───── Records

(* ===== verification/CecSend.v ===== *)
(** * HDMI CEC: the transmit side shared by the whole module

    sendMessageWithRetry and sendMessage of cec_worker.c with the accessors of
    cec_opcodes.c they use. A function that may wait for the bus takes the
    computation [delay]: what the rest of the system does to the driver during
    one udelay(10000). In the interrupt handler, which nothing interrupts, it
    is [skip]. *)
From S2P Require Import Prelude CecState.

Section send.
Context {D : Type} `{CecHw D}.
Variable delay : M (cec D) unit.

Definition getIsFirstKiss : M (cec D) Z := gets isFirstKiss.
Definition getLogicalDeviceType : M (cec D) Z := gets logicalDeviceType.
Definition getDeviceType : M (cec D) Z := gets deviceType.
Definition getPhysicalAddress : M (cec D) Z :=
  gets (fun s => stmhdmiio_get_cec_address (hw s) .& 0xffff).

(** while (isSending && --Counter) udelay(10000); the final Counter. *)
Fixpoint wait_sending (Counter : nat) : M (cec D) nat :=
  busy ← gets isSending;
  if truthy busy then
    match Counter with
    | S (S _ as Counter') => delay;; wait_sending Counter'
    | _ => mret 0%nat
    end
  else mret Counter.

(** [buf] is the contents of the caller's array, whose element 0 the function
    overwrites: [store] does that assignment where the array outlives the call
    (the retransmission passes sendBuf itself). *)
Definition sendMessageWithRetry (store : Z -> M (cec D) unit) (len : Z) (buf : list Z)
    (retry : Z) : M (cec D) Z :=
  Counter ← wait_sending 100;
  if (Counter =? 0)%nat then mret (-1)
  else
    modify (fun s => s <| sizeOfSendBuf := len |> <| indexOfSendBuf := 0 |>
                       <| isSending := 1 |> <| retries := u8 retry |>);;
    src ← getLogicalDeviceType;
    b0 ← lift (aget buf 0);
    let h := u8 ((src ≪ 4) + ((b0 .& 0x0F) .& 0xF)) in
    buf ← lift (aset buf 0 h);
    store h;;
    t ← gets sendBuf;
    t ← lift (amemcpy t 0 buf 0 len);
    modify (fun s => s <| sendBuf := t |>);;
    cec_set_own_address src;;
    i ← gets indexOfSendBuf;
    value ← lift (aget t i);
    cec_write_data value;;
    modify (fun s => s <| indexOfSendBuf := indexOfSendBuf s + 1 |>);;
    modify (fun s => s <| sendCommand := sendCommand s + 1 |>);;
    mret 0.

(** A local array of the caller. *)
Definition local (_ : Z) : M (cec D) unit := skip.

Definition sendMessage (len : Z) (buf : list Z) : M (cec D) unit :=
  sendMessageWithRetry local len buf DEFAULT_RETRY_COUNT;; skip.

(** sendMessageWithRetry(sizeOfSendBuf, sendBuf, retry) *)
Definition resend (retry : Z) : M (cec D) Z :=
  n ← gets sizeOfSendBuf;
  buf ← gets sendBuf;
  sendMessageWithRetry
    (fun v => t ← gets sendBuf; t ← lift (aset t 0 v); modify (fun s => s <| sendBuf := t |>))
    n buf retry.
End send.

(** ** What a send does *)

Section send_facts.
Context {D : Type} `{CecHw D}.
Implicit Types (s : cec D) (delay : M (cec D) unit) (buf : list Z).

(** The state after a message has been queued: its first byte is in the
    transmit register and the worker task has been woken. *)
Definition queued s (len : Z) buf retry : cec D :=
  let b0 := default 0 (head buf) in
  let h := u8 ((logicalDeviceType s ≪ 4) + (b0 .& 0x0F)) in
  s <| sizeOfSendBuf := len |> <| isSending := 1 |> <| retries := u8 retry |>
    <| sendBuf := take (Z.to_nat len) (h :: tail buf) ++ drop (Z.to_nat len) (sendBuf s) |>
    <| hw := mmio_wr (CECBaseAddress + CEC_TX) (u32 h)
              (mmio_wr (CECBaseAddress + CEC_ADDRESS) (u32 (logicalDeviceType s)) (hw s)) |>
    <| indexOfSendBuf := 1 |>
    <| sendCommand := sendCommand s + 1 |>.

Lemma wait_sending_idle delay n s : isSending s = 0 -> wait_sending delay n s = Ok (n, s).
Proof. intros Hs. destruct n; cbn; unfold mbind, M_bind, gets; by rewrite Hs. Qed.

Lemma wait_sending_busy n s :
  truthy (isSending s) = true -> wait_sending skip n s = Ok (0%nat, s).
Proof.
  intros Hs. induction n as [|n IH]; cbn; unfold mbind, M_bind, gets; rewrite Hs; [done|].
  by destruct n.
Qed.

Lemma nibble_idem b : (b .& 0x0F) .& 0xF = b .& 0x0F.
Proof. by rewrite <- Z.land_assoc. Qed.

Lemma sendMessageWithRetry_idle delay len buf retry s :
  isSending s = 0 -> length (sendBuf s) = 16%nat -> 1 <= len <= 16 ->
  len <= Z.of_nat (length buf) ->
  sendMessageWithRetry delay local len buf retry s = Ok (0, queued s len buf retry).
Proof.
  intros Hs Hl Hlen Hb. destruct buf as [|b0 buf]; [simpl in Hb; lia|].
  unfold sendMessageWithRetry. erewrite M_bind_run by (by apply wait_sending_idle).
  cbn [Nat.eqb]. do 2 erewrite M_bind_run by done.
  erewrite M_bind_run by (apply lift_run; by apply aget_Ok).
  erewrite M_bind_run by (apply lift_run; apply aset_in; simpl length in *; lia).
  erewrite M_bind_run by done. erewrite M_bind_run by done.
  erewrite M_bind_run.
  2: { apply lift_run. apply amemcpy_Ok. simpl in *.
       split_and!; [lia|lia|lia|lia|lia|reflexivity]. }
  erewrite M_bind_run by done. erewrite M_bind_run by done. erewrite M_bind_run by done.
  erewrite M_bind_run.
  2: { apply lift_run. apply aget_Ok. split; [done|]. cbn.
       destruct (Z.to_nat len) eqn:E; [lia|]. done. }
  do 3 erewrite M_bind_run by done. unfold mret, M_ret, queued. do 2 f_equal.
  cbn -[Z.land Z.shiftl]. rewrite nibble_idem. done.
Qed.

Lemma resend_idle delay retry s :
  isSending s = 0 -> length (sendBuf s) = 16%nat -> 1 <= sizeOfSendBuf s <= 16 ->
  resend delay retry s = Ok (0, queued s (sizeOfSendBuf s) (sendBuf s) retry).
Proof.
  intros Hs Hl Hlen. unfold resend. do 2 erewrite M_bind_run by done.
  destruct (sendBuf s) as [|b0 buf] eqn:Hb; [done|].
  unfold sendMessageWithRetry. erewrite M_bind_run by (by apply wait_sending_idle).
  cbn [Nat.eqb]. do 2 erewrite M_bind_run by done.
  erewrite M_bind_run by (apply lift_run; by apply aget_Ok).
  erewrite M_bind_run by (apply lift_run; apply aset_in; simpl length in *; lia).
  erewrite M_bind_run.
  2: { erewrite M_bind_run by done. erewrite M_bind_run; [reflexivity|].
       apply lift_run. simpl. rewrite Hb. apply aset_in. simpl length in *. lia. }
  erewrite M_bind_run by done.
  erewrite M_bind_run.
  2: { apply lift_run. apply amemcpy_Ok. simpl in *.
       split_and!; [lia|lia|lia|lia|lia|reflexivity]. }
  erewrite M_bind_run by done. erewrite M_bind_run by done. erewrite M_bind_run by done.
  erewrite M_bind_run.
  2: { apply lift_run. apply aget_Ok. split; [done|]. cbn.
       destruct (Z.to_nat (sizeOfSendBuf s)) eqn:E; [lia|]. done. }
  do 3 erewrite M_bind_run by done. unfold mret, M_ret, queued. do 2 f_equal.
  cbn -[Z.land Z.shiftl]. rewrite nibble_idem, Hb, !Z.add_0_l.
  destruct (Z.to_nat (sizeOfSendBuf s)) eqn:E; [lia|]. done.
Qed.

(** A message longer than the send buffer overruns it. *)
Lemma sendMessageWithRetry_long delay len buf retry s :
  isSending s = 0 -> length (sendBuf s) = 16%nat -> 1 <= Z.of_nat (length buf) -> 16 < len ->
  sendMessageWithRetry delay local len buf retry s = Fault OutOfBounds.
Proof.
  intros Hs Hl Hb Hlen. unfold sendMessageWithRetry.
  destruct buf as [|b0 buf]; [simpl in Hb; lia|].
  erewrite M_bind_run by (by apply wait_sending_idle).
  cbn [Nat.eqb]. do 2 erewrite M_bind_run by done.
  erewrite M_bind_run by (apply lift_run; by apply aget_Ok).
  erewrite M_bind_run by (apply lift_run; apply aset_in; simpl length in *; lia).
  do 2 erewrite M_bind_run by done. apply M_bind_fault. unfold lift.
  simpl (sendBuf _). match goal with |- context [amemcpy ?d ?i ?b ?j ?n] =>
    destruct (amemcpy d i b j n) eqn:E end.
  - apply amemcpy_Ok in E. lia.
  - unfold amemcpy, aslice, mbind, res_bind in E. repeat case_match; congruence.
Qed.

Lemma sendMessageWithRetry_busy len buf retry s :
  truthy (isSending s) = true -> sendMessageWithRetry skip local len buf retry s = Ok (-1, s).
Proof.
  intros Hs. unfold sendMessageWithRetry. by erewrite M_bind_run by (by apply wait_sending_busy).
Qed.

(** In interrupt context a send either queues the message or, when another one
    is in flight, gives up and changes nothing. *)
Lemma sendMessage_irq len buf s :
  length (sendBuf s) = 16%nat -> 1 <= len <= 16 -> len <= Z.of_nat (length buf) ->
  sendMessage skip len buf s =
  Ok (tt, if isSending s =? 0 then queued s len buf DEFAULT_RETRY_COUNT else s).
Proof.
  intros Hl Hlen Hb. unfold sendMessage. destruct (Z.eqb_spec (isSending s) 0).
  - by erewrite M_bind_run by (by apply sendMessageWithRetry_idle).
  - erewrite M_bind_run; [done|]. apply sendMessageWithRetry_busy. unfold truthy.
    by destruct (Z.eqb_spec (isSending s) 0).
Qed.
End send_facts.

──────────

Exercise prompt: Give again exactly, and only, the lines above starting at the one with "<| isSending := 1 |> <| retries := u8 retry |>);;" and ending at the one with "t ← lift (amemcpy t 0 buf 0 len);".

Task output:
                       <| isSending := 1 |> <| retries := u8 retry |>);;
    src ← getLogicalDeviceType;
    b0 ← lift (aget buf 0);
    let h := u8 ((src ≪ 4) + ((b0 .& 0x0F) .& 0xF)) in
    buf ← lift (aset buf 0 h);
    store h;;
    t ← gets sendBuf;
    t ← lift (amemcpy t 0 buf 0 len);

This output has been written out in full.